The results of this molecular survey in P. perniciosus, the only leishmaniasis vector in the outbreak occurred in southwestern Madrid region, showed its opportunistic blood-feeding behaviour, high infection rates and the differences between the different points. This study was an essential part of the intensive surveillance plan in the area and the results obtained have supported the implementation of control measures in the outbreak.

Author summary

Vector-borne diseases (VBD) comprise a pathogen-vector-reservoir relation, and control programs should take into account different factors involving this relationship. This study is focused on a leishmaniasis outbreak that has occurred in the southwestern Madrid region since 2010. An intensive molecular surveillance of the sand fly vector Phlebotomus perniciosus was carried out from 2012 to 2018 in 4 municipalities from the affected region: Fuenlabrada, Leganés, Getafe and Humanes de Madrid. The aim of this investigation was to discern how much the vector was infected and find out its blood-feeding habits in the different surveyed points. The results showed an important rate of infected sand flies and also that P. perniciosus presents an opportunistic blood-feeding behaviour, taking blood from many different hosts, depending on their availability and density. The results obtained in this surveillance helped the authorities to plan and implement more accurate and effective control measures in the area, reflecting the importance of applying molecular surveillance in VBD outbreaks.
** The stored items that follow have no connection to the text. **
(* ===== verification/MapSessionThms.v ===== *)
(** * The session keeps the backend up to date

    Every response is handled without a panic, and whichever way the backend hears of
    it, a list of mutations or a whole map, it ends with the network map of the session.
    What patches can and cannot say of a peer. *)

From stdpp Require Import base gmap sets list strings.
From S2P Require Import Prelude GoStd Bytes NetIP TSAddr Filter FilterRules TunWrap TailCfg MapSession NetMap MapThms.

Section handle.
Context `{TailTypes} `{IPRanges} (bartContains : list Prefix → Addr → bool).
Implicit Types (ps : gmap Z Node) (ms : mapSession) (nb : nodeBackend) (r resp : MapResponse) (c : Auto) (b : LocalBackend).

(** ** Preparation of the response *)
Definition modern (n : Node) : Prop := nfLegacyDERPString (ndFixed n) = "".

Lemma upgradeNode_modern n : modern (upgradeNode n).
Proof. done. Qed.

Lemma patchifyPeer_total ms n : sessionOk ms → modern n → ∃ d, patchifyPeer ms n = Ok d.
Proof.
  intros Hms Hn. unfold patchifyPeer. destruct (msPeers ms !! ndID n) as [w|] eqn:E; [|by eexists].
  unfold peerChangeDiff. destruct (Hms _ _ E) as [_ Hw]. unfold modern in Hn.
  destruct (negb (sameBefore w n)); [by eexists|]. rewrite Hw, Hn. cbn. destruct (negb (sameAfter w n)); by eexists.
Qed.
(** The index of addresses: the node of an address, if some node has it. *)
Lemma addNodeAddr_lookup (m : gmap Addr Z) n a : addNodeAddr m n !! a = if decide (a ∈ addrsOf n) then Some (ndID n) else m !! a.
Proof.
  unfold addNodeAddr. induction (addrsOf n) as [|x l IH] using rev_ind; [by rewrite decide_False by apply not_elem_of_nil|].
  rewrite foldl_app. cbn [foldl]. destruct (decide (x = a)) as [->|Hne].
  - rewrite lookup_insert_eq, decide_True; [done|]. rewrite elem_of_app, list_elem_of_singleton. by right.
  - rewrite lookup_insert_ne, IH by done. apply decide_ext. rewrite elem_of_app, list_elem_of_singleton. naive_solver.
Qed.
Lemma addrIndex ns a :
  match foldl addNodeAddr ∅ ns !! a with
  | Some id => ∃ n, n ∈ ns ∧ ndID n = id ∧ a ∈ addrsOf n
  | None => ∀ n, n ∈ ns → a ∉ addrsOf n
  end.
Proof.
  induction ns as [|n ns IH] using rev_ind; [cbn [foldl]; rewrite lookup_empty; intros n Hn; by apply elem_of_nil in Hn|].
  rewrite foldl_app. cbn [foldl]. rewrite addNodeAddr_lookup. case_decide as Hd.
  - exists n. rewrite elem_of_app, list_elem_of_singleton. auto.
  - destruct (_ !! a); [destruct IH as (n' & ? & ? & ?); exists n'; rewrite elem_of_app; auto|].
    intros n' [?| ->%list_elem_of_singleton]%elem_of_app; auto.
Qed.
Lemma peerIndex (ns : list Node) id :
  match foldl (λ ps p, <[ndID p := p]> ps) (∅ : gmap Z Node) ns !! id with
  | Some n => n ∈ ns ∧ ndID n = id
  | None => ∀ n, n ∈ ns → ndID n ≠ id
  end.
Proof.
  induction ns as [|n ns IH] using rev_ind; [cbn [foldl]; rewrite lookup_empty; intros n Hn; by apply elem_of_nil in Hn|].
  rewrite foldl_app. cbn [foldl]. rewrite lookup_insert. case_decide as Hd.
  - rewrite elem_of_app, list_elem_of_singleton. auto.
  - destruct (_ !! id); [rewrite elem_of_app; naive_solver|]. intros n' [?| ->%list_elem_of_singleton]%elem_of_app; auto.
Qed.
Citation: González E, Molina R, Iriso A, Ruiz S, Aldea I, Tello A, et al. (2021) Opportunistic feeding behaviour and Leishmania infantum detection in Phlebotomus perniciosus females collected in the human leishmaniasis focus of Madrid, Spain (2012–2018). PLoS Negl Trop Dis 15(3): e0009240. https://doi.org/10.1371/journal.pntd.0009240

Editor: Geraldine Marie Foster, Liverpool School of Tropical Medicine, UNITED KINGDOM

Received: August 12, 2020; Accepted: February 15, 2021; Published: March 15, 2021

Copyright: © 2021 González et al. This is an open access article distributed under the terms of the Creative Commons Attribution License, which permits unrestricted use, distribution, and reproduction in any medium, provided the original author and source are credited.

Data Availability: All relevant data are within the manuscript and its Supporting Information files.

Funding: EG and DF were supported by the Directorate-General for Public Health of the Community of Madrid, grant No: A/SER-006165/2017.(http://www.madrid.org/contratospublicos). The funders had no role i/n study design, data collection and analysis, decision to publish, or preparation of the manuscript.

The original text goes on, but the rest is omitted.